The Dolomites boast an extensive network of interconnecting footpaths, marked and numbered at regular intervals with painted stripes of red and white on prominent rocks, trees or signposts. On bare terrain such as stony plateaus, in the absence of permanent landmarks, stones are often heaped into cairns to mark a route; known as ometti (little men) in Italian, they are reminiscent of the prayer stones of the Himalayas. Never continue for more than 15 minutes at most without checking for waymarking, as you may be off course. Faint paths across scree slopes and alongside mountain streams are often erased during the spring melt, so expect to hunt around a little.
The maps provided in this guide are intended as a general aid, and are no substitute for detailed commercial maps such as those produced by Tabacco, Kompass and other publishers. Tabacco puts out a clear 1:25,000 scale series: Carta topografica per escursionisti, on sale throughout the Dolomites as well as at leading bookstores and outdoor suppliers overseas. Smartphone users can download an app from www.tabaccomapp.it and purchase the maps in digital formats for reasonable prices. Relevant sheet numbers are given in the information box for each walk throughout this guide.

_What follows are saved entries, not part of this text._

Definition three_byte_space (a b c : ascii) : bool :=
  let x := nat_of_ascii a in
  let y := nat_of_ascii b in
  let z := nat_of_ascii c in
  ((x =? 225)%nat && (y =? 154)%nat && (z =? 128)%nat)
  || ((x =? 226)%nat && (y =? 128)%nat
      && (((128 <=? z)%nat && (z <=? 138)%nat)
          || (z =? 168)%nat || (z =? 169)%nat || (z =? 175)%nat))
  || ((x =? 226)%nat && (y =? 129)%nat && (z =? 159)%nat)
  || ((x =? 227)%nat && (y =? 128)%nat && (z =? 128)%nat)
  || ((x =? 239)%nat && (y =? 187)%nat && (z =? 191)%nat).

(** [s.trim().length === 0] *)
Fixpoint blank (s : string) : bool :=
  match s with
  | EmptyString => true
  | String a r =>
      if is_space a then blank r
      else
        match r with
        | String b r1 =>
            if two_byte_space a b then blank r1
            else
              match r1 with
              | String c r2 => three_byte_space a b c && blank r2
              | EmptyString => false
              end
        | EmptyString => false
        end
  end.

(** The text of an [EnvVarError]: [env-var: "NAME" message]. *)
Definition env_var_error (name message : string) : string :=
  let quote := String (ascii_of_nat 34) EmptyString in
  "env-var: " +:+ quote +:+ name +:+ quote +:+ " " +:+ message.

(** [env.get(name).required().asString()]: the variable must be set and
    not blank. *)
Definition required_asString (name : string) (v : option string) : string + string :=
  match v with
  | None => inl (env_var_error name "is a required variable, but it was not set")
  | Some s =>
      if blank s
      then inl (env_var_error name "is a required variable, but its value was empty")
      else inr s
  end.

(** *** The accessor [asIntPositive] of the env-var package

    The package is not part of this repository.  Its accessor [asInt]
    reads the value with [parseInt(value, 10)] and refuses it unless the
    result, printed with [toString(10)], is the value again;
    [asIntPositive] then refuses a result below zero.  The strings that
    pass the comparison are the canonical spellings of integers: decimal
    digits without a leading zero, after an optional minus sign. *)

Definition canonical_digits (s : string) : bool :=
  match s with
  | EmptyString => false
  | String c r =>
      all_digits s && (negb (Ascii.eqb c "0") || String.eqb r EmptyString)
  end.

(** The value of the binary64 number nearest to the integer [N >= 0];
    nothing when that is infinite. *)
Definition double_of_integer (N : Z) : option Z :=
  match of_Z N with
  | S754_zero _ => Some 0
  | S754_finite _ m e =>
      Some (if 0 <=? e then Zpos m * 2 ^ e else Zpos m / 2 ^ (- e))
  | _ => None
  end.

Definition rounds_to (c v : Z) : bool :=
  match double_of_integer c with
  | Some v' => v' =? v
  | None => false
  end.

(** From 10^21 on a number is printed with an exponent. *)
Definition number_of_digits (v : Z) : option nat :=
  find (fun n => v <? 10 ^ Z.of_nat n) (seq 1 21).

(** The integer that [toString(10)] prints for the binary64 value [v]:
    the one with the fewest significant digits among those that round to
    [v], the closest to [v] if there are two. *)
Fixpoint shortest (zeros : nat) (v : Z) : Z :=
  match zeros with
  | O => v
  | S j =>
      let p := 10 ^ Z.of_nat j in
      let lo := v / p * p in
      let hi := lo + p in
      match rounds_to lo v, rounds_to hi v with
      | true, true =>
          if v - lo <? hi - v then lo
          else if hi - v <? v - lo then hi
          else if Z.even (lo / p) then lo else hi
      | true, false => lo
      | false, true => hi
      | false, false => shortest j v
      end
  end.

Definition toString_integer (v : Z) : option Z :=
  match number_of_digits v with
  | Some n => Some (shortest n v)
  | None => None
  end.

Definition safe_integer : Z := 2 ^ 53.

Definition invalid_integer : string := "should be a valid integer".

(** An integer up to 2^53 is a binary64 value and is printed with its
    own digits, so the comparison succeeds there; beyond, the nearest
    binary64 value and its printed form are computed. *)
Definition asInt (value : string) : string + Z :=
  let '(negative, digits) :=
    match value with
    | String c r => if Ascii.eqb c "-" then (true, r) else (false, value)
    | EmptyString => (false, value)
    end in
  if canonical_digits digits && negb (negative && String.eqb digits "0")
  then
    let N := digits_value 0 digits in
    if N <=? safe_integer
    then inr (if negative then - N else N)
    else
      match double_of_integer N with
      | Some v =>
          match toString_integer v with
          | Some printed =>
              if printed =? N
              then inr (if negative then - v else v)
              else inl invalid_integer
          | None => inl invalid_integer
          end
      | None => inl invalid_integer
      end
  else inl invalid_integer.

Definition asIntPositive (value : string) : string + Z :=
  match asInt value with
  | inl e => inl e
  | inr n => if n <? 0 then inl "should be a positive integer" else inr n
  end.

(** *** config.ts and the start of the server *)

Section EnvVar.

(** The accessor that reads the port. *)
Variable portAccessor : string -> string + Z.

Definition config (env : gmap string string) : string + Config :=
  match required_asString "GOOGLE_MAPS_API_KEY" (env !! "GOOGLE_MAPS_API_KEY") with
  | inl e => inl e
  | inr key =>
      match portAccessor (default "3000" (env !! "PORT")) with
      | inl e => inl (env_var_error "PORT" e)
      | inr p => inr {| googleMapsApiKey := key; port := p |}
      end
  end.

(** Whether the address can be bound is the environment's: [bind]
    answers with an error or with nothing. *)
Variable bind : Z -> string -> option string.

(** [app.listen({ port, host })]: a port outside 0..65535 is refused
    before anything is bound. *)
Definition listen (port : Z) (host : string) : option string :=
  if (0 <=? port) && (port <? 65536)
  then bind port host
  else Some "ERR_SOCKET_BAD_PORT".

(** Module evaluation, then [startHttpServer()], whose failure ends the
    process. *)
Definition main (env : gmap string string) : Process :=
  match config env with
  | inl e => Exited e
  | inr c =>
      match listen (port c) "0.0.0.0" with
      | Some e => Exited e
      | None => Listening (port c) "0.0.0.0"
      end
  end.

End EnvVar.

(** An environment in which every address can be bound. *)
Definition free_address (port : Z) (host : string) : option string := None.

End Config.

(** ** Predicates and sample data of the statements *)

Module Statements.
Import GoogleMaps Tools Http.

Definition starts_without_digit (r : string) : Prop :=
  match r with
  | EmptyString => True
  | String c _ => is_digit c = false
  end.

(** The binary64 value 3.5. *)
Definition three_and_a_half : number := div (of_Z 7) (of_Z 2).

Definition one_billion : number := of_Z 1000000000.

(** The number a [seconds] field stands for. *)
Definition seconds_number (x : maybe SecondsRaw) : number :=
  match x with
  | Just (SecNum n) => n
  | Just (SecStr s) => Number s
  | _ => of_Z 0
  end.

(** The value a place is mapped to: field by field what the provider
    supplied. *)
Definition mapped_place (p : Place) (v : value) : Prop :=
  field "id" v = str (id p)
  /\ field "display_name" v = str (chain (displayName p) text)
  /\ field "formatted_address" v = str (formattedAddress p)
  /\ field "location" v
     = match location p with
       | Just l => VObj [ ("lat", num (latitude l)); ("lng", num (longitude l)) ]
       | _ => VUndefined
       end
  /\ field "rating" v = num (rating p)
  /\ field "user_rating_count" v = num (userRatingCount p)
  /\ field "primary_type" v = str (primaryType p).

(** The [results] of an output are the provider's places, mapped one by
    one and in order, and its [status] tells whether they are empty. *)
Definition status_tracks_results (out : value) (places : list Place) : Prop :=
  exists results : list value,
    field "results" out = VArr results
    /\ Forall2 mapped_place places results
    /\ (field "status" out = VStr "ZERO_RESULTS" <-> results = [])
    /\ (field "status" out = VStr "OK" <-> results <> [])
    /\ (field "status" out = VStr "OK" <-> places <> []).

(** A leg for which the provider supplies no locations. *)
Definition leg_without_locations : RouteLeg :=
  {| startLocation := Undefined;
     endLocation := Undefined;
     leg_distanceMeters := Just (of_Z 1200);
     leg_duration := Just (DurStr "95s") |}.

Definition response_without_locations : ComputeRoutesResponse :=
  {| routes :=
       Just [ {| distanceMeters := Just (of_Z 1200);
                 duration := Just (DurStr "95s");
                 legs := Just [ leg_without_locations ] |} ] |}.

Definition sample_args : DirectionsArgs :=
  {| origin := "A"; destination := "B"; mode := Some driving |}.

Definition tools_list : value :=
  VObj [ ("jsonrpc", VStr "2.0"); ("id", VNum (of_Z 1)); ("method", VStr "tools/list") ].

Definition initialize : value :=
  VObj [ ("jsonrpc", VStr "2.0"); ("id", VNum (of_Z 0)); ("method", VStr "initialize");
         ("params", VObj [ ("protocolVersion", VStr "2025-03-26");
                           ("capabilities", VObj []);
                           ("clientInfo", VObj [ ("name", VStr "client");
                                                 ("version", VStr "1.0.0") ]) ]) ].

Definition with_session_id (sid : string) (b : value) : Request :=
  {| headers := {[ "mcp-session-id" := sid ]}; body := b |}.

Definition without_session_id (b : value) : Request :=
  {| headers := ∅; body := b |}.

End Statements.

(** ** The remaining tools: geocode and places_autocomplete *)

Module Geocoding.
Import GoogleMaps Zod.

(** A call of the HTTP client: query parameters and a timeout in
    milliseconds; its response carries the payload under [data]. *)
Record HttpCall (P : Type) := { params : P; timeout : Z }.
Arguments params {P} _.
Arguments timeout {P} _.

Record HttpResponse (D : Type) := { data : D }.
Arguments data {D} _.

Record GeocodeParams := { address : string; key : string }.
Record TextSearchParams := { query : string; query_key : string }.

Record LatLngLiteral := { lat : number; lng : number }.
Record Geometry := { location : LatLngLiteral }.
Record GeocodeResult :=
  { formatted_address : string; place_id : string; geometry : Geometry }.
Record GeocodeResponseData := { results : list GeocodeResult; status : string }.

Section ApiKey.

(** [const API_KEY = config.googleMapsApiKey] *)
Variable API_KEY : string.

Definition geocode (address : string)
  : Await (HttpCall GeocodeParams) (HttpResponse GeocodeResponseData)
          GeocodeResponseData :=
  {| issued := {| params := {| address := address; key := API_KEY |};
                  timeout := 10000 |};
     resume := fun res => data res |}.

Definition searchPlaces {D : Type} (query : string)
  : Await (HttpCall TextSearchParams) (HttpResponse D) D :=
  {| issued := {| params := {| query := query; query_key := API_KEY |};
                  timeout := 10000 |};
     resume := fun res => data res |}.

Definition geocode_outputSchema : schema :=
  object
    [ ("results",
        array
          (object
             [ ("formatted_address", string_);
               ("place_id", string_);
               ("location", object [("lat", number_); ("lng", number_)]) ]));
      ("status", string_) ].

Definition geocode_handler (address : string)
  : Await (HttpCall GeocodeParams) (HttpResponse GeocodeResponseData) value :=
  and_then (geocode address) (fun data =>
    VObj
      [ ("results",
          VArr
            (map (fun r : GeocodeResult =>
                    VObj
                      [ ("formatted_address", VStr (formatted_address r));
                        ("place_id", VStr (place_id r));
                        ("location",
                          VObj [ ("lat", VNum (lat (location (geometry r))));
                                 ("lng", VNum (lng (location (geometry r)))) ]) ])
                 (results data)));
        ("status", VStr (status data)) ]).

The Tabacco maps show the easiest routes as an unbroken red line and moderate paths with a broken red line. A dotted line indicates some difficulty, such as a particularly steep stretch or an exposed passage along a ledge, but it can also indicate paths with poor waymarking, such as those crossing mobile scree slopes. Routes indicated with crosses are aided, and may have a length of cable fixed to a rock face to make a short exposed section safer. However, more often than not they are vie ferrate, aided mountaineering routes. Exposed at length, they are for experienced climbers equipped with a helmet, special harness and karabiners.
Languages and place names
The Dolomite valleys are inhabited by speakers from three main language groups: German, Italian and Ladin. In the Südtirol (accounting for the north-western Dolomites), the majority (80 per cent) speak German as their mother tongue. This region belonged to the Austro-Hungarian Empire until 1918, when it was transferred to the fledgling nation of Italy after World War I. During the fascist period in the 1920 and 30s, Italian nomenclature was zealously applied to everything, with the resulting names more often than not worlds away from the original – the Südtirol, for example, was renamed Alto Adige, a reference to the northern reaches of the Adige river. Nowadays it is a bilingual autonomous region, and place names appear in both Italian and German on signs from offices to streets and mountains.

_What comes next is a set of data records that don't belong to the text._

(** C7, as the code has it.  A line of 65536 bytes is not delivered, and
    the line after it is not either: the loop ends with the scanner's
    error. *)
Lemma long_line_stops_the_stream :
  let data := repeat_byte "a" (Z.to_nat MaxScanTokenSize) +:+ newline
              +:+ "after" +:+ newline in
  lines_of data = [repeat_byte "a" (Z.to_nat MaxScanTokenSize); "after"] /\
  processOutput (mkConfig true false [] false) (mkReader data EOF)
                "1" "out" colorGreen [] =
    ["[1] Error reading out: bufio.Scanner: token too long" +:+ newline].
Proof.
  cbv zeta. split.
  - rewrite lines_of_repeat_byte by reflexivity. f_equal.
  - unfold processOutput. cbn [content ending].
    rewrite scan_loop_S, next_line_too_long; [reflexivity|reflexivity|..];
      unfold MaxScanTokenSize; lia.
Qed.

(** One byte less and the line gets through. *)
Example longest_line_delivered :
  let data := repeat_byte "a" (Z.to_nat (MaxScanTokenSize - 1)) +:+ newline
              +:+ "after" +:+ newline in
  forallb fits (lines_of data) = true.
Proof.
  cbv zeta. rewrite lines_of_repeat_byte by reflexivity.
  cbn [forallb]. unfold fits at 1. rewrite len_repeat_byte.
  apply andb_true_intro. split; [|reflexivity].
  apply Z.ltb_lt. unfold MaxScanTokenSize. lia.
Qed.

Example processOutput_plain :
  processOutput (mkConfig true false [] false)
                (mkReader ("hello" +:+ newline +:+ "world") EOF)
                "greeting" "out" colorGreen [] =
    ["[greeting:out] hello" +:+ newline; "[greeting:out] world" +:+ newline].
Proof. reflexivity. Qed.

Example processOutput_colored :
  processOutput (mkConfig false true [] false)
                (mkReader ("oops" +:+ newline) EOF)
                "2" "err" colorRed [] =
    [esc +:+ "[31m[2] " +:+ esc +:+ "[0moops" +:+ newline].
Proof. reflexivity. Qed.

(** ** Process Supervisor *)

Section SupervisorFacts.

Variable host : Host.
Variable cfg : Config.

Lemma say_fields (message color : string) (st : State) :
  heap (say cfg message color st) = heap st /\
  nextCmd (say cfg message color st) = nextCmd st /\
  activeCommands (say cfg message color st) = activeCommands st /\
  parallelMode (say cfg message color st) = parallelMode st /\
  lastSigIntTime (say cfg message color st) = lastSigIntTime st /\
  currentSequentialCmd (say cfg message color st) = currentSequentialCmd st /\
  signalled (say cfg message color st) = signalled st.
Proof. repeat split. Qed.

(** The first statement either returns or builds a new command that has no
    process. *)
Lemma build_cases (run : Run) (cmdInfo : CommandInfo) (st : State) :
  (fst (exec_step host cfg run cmdInfo AtBuild st) = Returned_ /\
   heap (snd (exec_step host cfg run cmdInfo AtBuild st)) = heap st /\
   nextCmd (snd (exec_step host cfg run cmdInfo AtBuild st)) = nextCmd st /\
   activeCommands (snd (exec_step host cfg run cmdInfo AtBuild st)) = activeCommands st /\
   parallelMode (snd (exec_step host cfg run cmdInfo AtBuild st)) = parallelMode st /\
   currentSequentialCmd (snd (exec_step host cfg run cmdInfo AtBuild st)) =
     currentSequentialCmd st)
  \/
  (exists name args,
     fst (exec_step host cfg run cmdInfo AtBuild st) = AtRecord (nextCmd st) /\
     heap (snd (exec_step host cfg run cmdInfo AtBuild st)) =
       <[nextCmd st := mkCmd name args [] None false]> (heap st) /\
     nextCmd (snd (exec_step host cfg run cmdInfo AtBuild st)) = S (nextCmd st) /\
     activeCommands (snd (exec_step host cfg run cmdInfo AtBuild st)) = activeCommands st /\
     parallelMode (snd (exec_step host cfg run cmdInfo AtBuild st)) = parallelMode st /\
     currentSequentialCmd (snd (exec_step host cfg run cmdInfo AtBuild st)) =
       currentSequentialCmd st).
Proof.
  cbn [exec_step].
  destruct (needsShell (forceShell cfg) (envVars cfg) (Command cmdInfo)).
  - right. do 2 eexists. cbn. repeat split.
  - destruct (shlex_Split run) as [err|[|name args]].
    + left. cbn. repeat split.
    + left. cbn. repeat split.
    + right. do 2 eexists. cbn. repeat split.
Qed.

End SupervisorFacts.

(** ** Registry keys *)

Section KeyFacts.

Lemma digits_dash_free (d : Decimal.uint) : dash_free (NilEmpty.string_of_uint d).
Proof.
  unfold dash_free.
  induction d; cbn [NilEmpty.string_of_uint list_ascii_of_string];
    constructor; (discriminate || assumption).
Qed.

Lemma itoa_dash_free (n : Z) : 0 <= n -> dash_free (itoa n).
Proof.
  intros Hn. unfold itoa. destruct n as [|p|p]; [| |lia].
  - repeat constructor. discriminate.
  - cbn [Z.to_int NilZero.string_of_int]. unfold NilZero.string_of_uint.
    pose proof (digits_dash_free (Pos.to_uint p)) as H.
    destruct (Pos.to_uint p); try exact H. repeat constructor. discriminate.
Qed.

Lemma itoa_inj (n m : Z) : itoa n = itoa m -> n = m.
Proof.
  unfold itoa. intros H. apply DecimalZ.to_int_inj.
  assert (forall z, NilZero.int_of_string (NilZero.string_of_int (Z.to_int z))
                    = Some (Z.to_int z)) as Hisi.
  { intros z. apply NilZero.isi; destruct z; cbn; try discriminate;
      intros [= E]; now apply DecimalPos.Unsigned.to_uint_nonnil in E. }
  pose proof (Hisi n) as Hn. rewrite H, Hisi in Hn. congruence.
Qed.

Lemma str_app_cons (x : ascii) (a b : string) :
  String x a +:+ b = String x (a +:+ b).
Proof. reflexivity. Qed.

Lemma str_app_nil (b : string) : EmptyString +:+ b = b.
Proof. reflexivity. Qed.

Lemma dash_inside (a d : string) : ~ dash_free (a +:+ "-" +:+ d).
Proof.
  unfold dash_free. induction a as [|y a IH]; intros H.
  - rewrite str_app_nil, str_app_cons in H. cbn [list_ascii_of_string] in H.
    inversion H; congruence.
  - rewrite str_app_cons in H. cbn [list_ascii_of_string] in H.
    inversion H; auto.
Qed.

(** The text after the last dash of a key is the pid: two keys that are
    equal have the same pid. *)
Lemma dash_suffix_inj (a a' d d' : string) :
  dash_free d -> dash_free d' ->
  a +:+ "-" +:+ d = a' +:+ "-" +:+ d' -> d = d'.
Proof.
  intros Hd Hd'. revert a'. induction a as [|x a IH]; intros [|x' a'] H;
    rewrite ?str_app_nil, ?str_app_cons, ?str_app_nil in H.
  - now injection H.
  - injection H as Hx Hr. subst d. now apply dash_inside in Hd.
  - injection H as Hx Hr. subst d'. now apply dash_inside in Hd'.
  - injection H as Hx Hr. eauto.
Qed.

Lemma cmdID_of_inj (tag tag' : string) (pid pid' : Z) :
  0 <= pid -> 0 <= pid' ->
  cmdID_of tag pid = cmdID_of tag' pid' -> pid = pid'.
Proof.
  intros Hp Hp' H. apply itoa_inj.
  eapply dash_suffix_inj; eauto using itoa_dash_free.
Qed.

End KeyFacts.

(** ** The statements of [executeCommand] and the shared variables *)

Section StepFacts.

Variable host : Host.
Variable cfg : Config.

In the adjoining regions – the Trentino to the south and the Veneto in the south-east – Italian dominates. Just to complicate matters further, the ancient Ladin language, a hangover from pre-Roman times, is still the mother tongue of many inhabitants of the central Dolomite valleys of Badia, Gardena and Fassa, with additional pockets around Cortina and across Friuli.
Consequently, place-naming across the Dolomites is by no means standardised! For the purposes of this guide – and to avoid weighing the text down – names of mountains, places and refuges are given in Italian, flanked by the German or Ladin version where they differ dramatically. One to watch out for is Rifugio (or Hütte), recently transformed into Ladin Ücia.
Walkers will inevitably encounter discrepancies between the names used in route descriptions in this book and on commercial maps, as cartographers and local authorities are tending to reintroduce dialect names and remove longer established versions, on maps and signposts alike – not always a helpful practice.